== YOUR TASK ==
From the first line of the records down to the one that holds "change (e1 :: e2)", transcribe each line exactly and add nothing.
++++++
Lemma hit_Paid (k : string) (bullet : Bullet.t) (playerId : string)
  (player : GamePlayer.t) (r : GameRoom.t) :
  JsMap.get playerId (GameRoom.players r) = Some player ->
  Paid k r (fst (GameRoom.hit bullet playerId player r))
    (snd (GameRoom.hit bullet playerId player r)).
Proof.
  intros G. unfold GameRoom.hit.
  set (player1 := GamePlayer.set_health _ player).
  set (r1 := GameRoom.set_players (JsMap.set playerId player1 _) r).
  set (e1 := GameRoom.broadcast _ None r1).
  assert (P1 : Paid k r r1 [e1]).
  { apply Paid_quiet; [reflexivity | reflexivity|].
    now apply (kept_by_set k playerId player player1 r G). }
  destruct (PrimFloat.leb _ _); [|exact P1].
  set (player2 := GamePlayer.set_isAlive false player1).
  set (r2 := GameRoom.set_players (JsMap.set playerId player2 _) r1).
  assert (P2 : Paid k r1 r2 []).
  { apply Paid_quiet; [reflexivity | reflexivity|].
    apply (kept_by_set k playerId player1 player2 r1);
      [apply get_set_same | reflexivity | reflexivity]. }
  pose proof (eliminate_Paid k bullet playerId player2 r2) as P3.
  pose proof (eliminate_ScoreStep bullet playerId player2 r2) as S3.
  destruct (GameRoom.eliminate bullet playerId player2 r2) as [r3 e2].
  cbn [fst snd] in *.
  change (e1 :: e2) with (([e1] ++ []) ++ e2).
  apply Paid_trans with r2; [|exact P3 | exact S3].
  apply Paid_trans with r1; [exact P1 | exact P2|].
  apply ScoreStep_same; reflexivity.
Qed.

Lemma stepBullet_Paid (k : string) (now : Z) (bullet : Bullet.t)
  (r : GameRoom.t) :
  NoDup (JsMap.keys (GameRoom.players r)) ->
  Paid k r (snd (fst (fst (GameRoom.stepBullet now bullet r))))
    (snd (GameRoom.stepBullet now bullet r)).
Proof.
  intros Hnd.
  assert (Idle : Paid k r r []).
  { apply Paid_quiet; [reflexivity | reflexivity|]. intros p Hp. exists p. auto. }
  unfold GameRoom.stepBullet.
  destruct (_ <? _)%Z; [exact Idle|].
  destruct (find _ _) as [[playerId player]|] eqn:F; [|exact Idle].
  apply find_some in F. destruct F as [Hin _].
  pose proof (hit_Paid k (GameRoom.advance now bullet) playerId player r
                (In_get_NoDup _ _ _ Hnd Hin)) as H.
  destruct (GameRoom.hit _ _ _ _) as [r1 e]. exact H.
Qed.

Lemma scanBullets_Paid (k : string) (now : Z) (bs : JsMap.t string Bullet.t) :
  forall r,
    NoDup (JsMap.keys (GameRoom.players r)) ->
    Paid k r (snd (fst (fst (GameRoom.scanBullets now bs r))))
      (snd (GameRoom.scanBullets now bs r)).
Proof.
  induction bs as [|[k0 b0] rest IH]; intros r Hnd; simpl.
  - apply Paid_quiet; [reflexivity | reflexivity|]. intros p Hp. exists p. auto.
  - pose proof (stepBullet_Paid k now b0 r Hnd) as H1.
    pose proof (stepBullet_roster now b0 r Hnd) as R1.
    destruct (GameRoom.stepBullet now b0 r) as [[[b1 r1] fate] e1].
    simpl in H1, R1.
    pose proof (IH r1 (NoDup_roster _ _ R1 Hnd)) as H2.
    pose proof (scanBullets_ScoreStep now rest r1) as S2.
    destruct (GameRoom.scanBullets now rest r1) as [[[rest1 r2] rm] e2].
    simpl in *. now apply Paid_trans with r1.
Qed.

Lemma step_Paid (k : string) (op : GameRoom.Op) (r : GameRoom.t) :
  WellFormed r -> stays k op ->
  Paid k r (fst (GameRoom.step op r)) (snd (GameRoom.step op r)).
Proof.
  intros [Hp _] F.
  assert (Idle : Paid k r r []).
  { apply Paid_quiet; [reflexivity | reflexivity|]. intros p Hq. exists p. auto. }
  destruct op as [player|x|player|now now' bd|now|[x player] roll]; simpl in *.
  - apply Paid_quiet; [|reflexivity|].
    + cbn [forallb silent andb]. rewrite forallb_app. apply andb_true_iff. split.
      * destruct (_ && _); reflexivity.
      * cbn [forallb GameRoom.broadcast silent andb]. apply silent_sends.
    + intros p Hq. exists p. simpl. rewrite get_set_other by auto. auto.
  - unfold GameRoom.removePlayer.
    destruct (JsMap.get x (GameRoom.players r)); [|exact Idle].
    apply Paid_quiet; [reflexivity | reflexivity|].
    intros p Hq. exists p. simpl. rewrite get_delete_other by auto. auto.
  - unfold GameRoom.broadcastPlayerUpdate.
    destruct (JsMap.get _ _) as [gp|] eqn:G; [|exact Idle].
    apply Paid_quiet; [reflexivity | reflexivity|].
    apply (kept_by_set k _ gp _ r G); reflexivity.
  - unfold GameRoom.handleBullet, GameRoom.rateLimit.
    destruct (JsMap.get _ _) as [q|] eqn:G.
    + destruct (_ <? _)%Z; [exact Idle|].
      destruct (PrimFloat.leb _ _); cbn [fst snd];
        (apply Paid_quiet; [reflexivity | reflexivity|]);
        apply (kept_by_set k _ q _ r G); reflexivity.
    + destruct (PrimFloat.leb _ _); cbn [fst snd]; [exact Idle|].
      apply Paid_quiet; [reflexivity | reflexivity|].
      intros p Hq. exists p. auto.
  - unfold GameRoom.update, GameRoom.updateBullets.
    pose proof (scanBullets_Paid k now (GameRoom.bullets r) r Hp) as H.
    destruct (GameRoom.scanBullets now (GameRoom.bullets r) r) as [[[bs r1] rm] e].
    exact H.
  - unfold GameRoom.respawn, JsMap.has.
    destruct (JsMap.get x (GameRoom.players r)) as [q|] eqn:G; [|exact Idle].
    destruct (Nat.eqb _ _); cbn [fst snd].
    + apply Paid_quiet; [reflexivity | reflexivity|].
      apply (kept_by_set k _ q _ r G); reflexivity.
    + apply Paid_quiet; [reflexivity | reflexivity|].
      intros p Hq. exists p. auto.
Qed.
++++++
== YOUR SOLUTION ==
Lemma hit_Paid (k : string) (bullet : Bullet.t) (playerId : string)
  (player : GamePlayer.t) (r : GameRoom.t) :
  JsMap.get playerId (GameRoom.players r) = Some player ->
  Paid k r (fst (GameRoom.hit bullet playerId player r))
    (snd (GameRoom.hit bullet playerId player r)).
Proof.
  intros G. unfold GameRoom.hit.
  set (player1 := GamePlayer.set_health _ player).
  set (r1 := GameRoom.set_players (JsMap.set playerId player1 _) r).
  set (e1 := GameRoom.broadcast _ None r1).
  assert (P1 : Paid k r r1 [e1]).
  { apply Paid_quiet; [reflexivity | reflexivity|].
    now apply (kept_by_set k playerId player player1 r G). }
  destruct (PrimFloat.leb _ _); [|exact P1].
  set (player2 := GamePlayer.set_isAlive false player1).
  set (r2 := GameRoom.set_players (JsMap.set playerId player2 _) r1).
  assert (P2 : Paid k r1 r2 []).
  { apply Paid_quiet; [reflexivity | reflexivity|].
    apply (kept_by_set k playerId player1 player2 r1);
      [apply get_set_same | reflexivity | reflexivity]. }
  pose proof (eliminate_Paid k bullet playerId player2 r2) as P3.
  pose proof (eliminate_ScoreStep bullet playerId player2 r2) as S3.
  destruct (GameRoom.eliminate bullet playerId player2 r2) as [r3 e2].
  cbn [fst snd] in *.
  change (e1 :: e2) with (([e1] ++ []) ++ e2).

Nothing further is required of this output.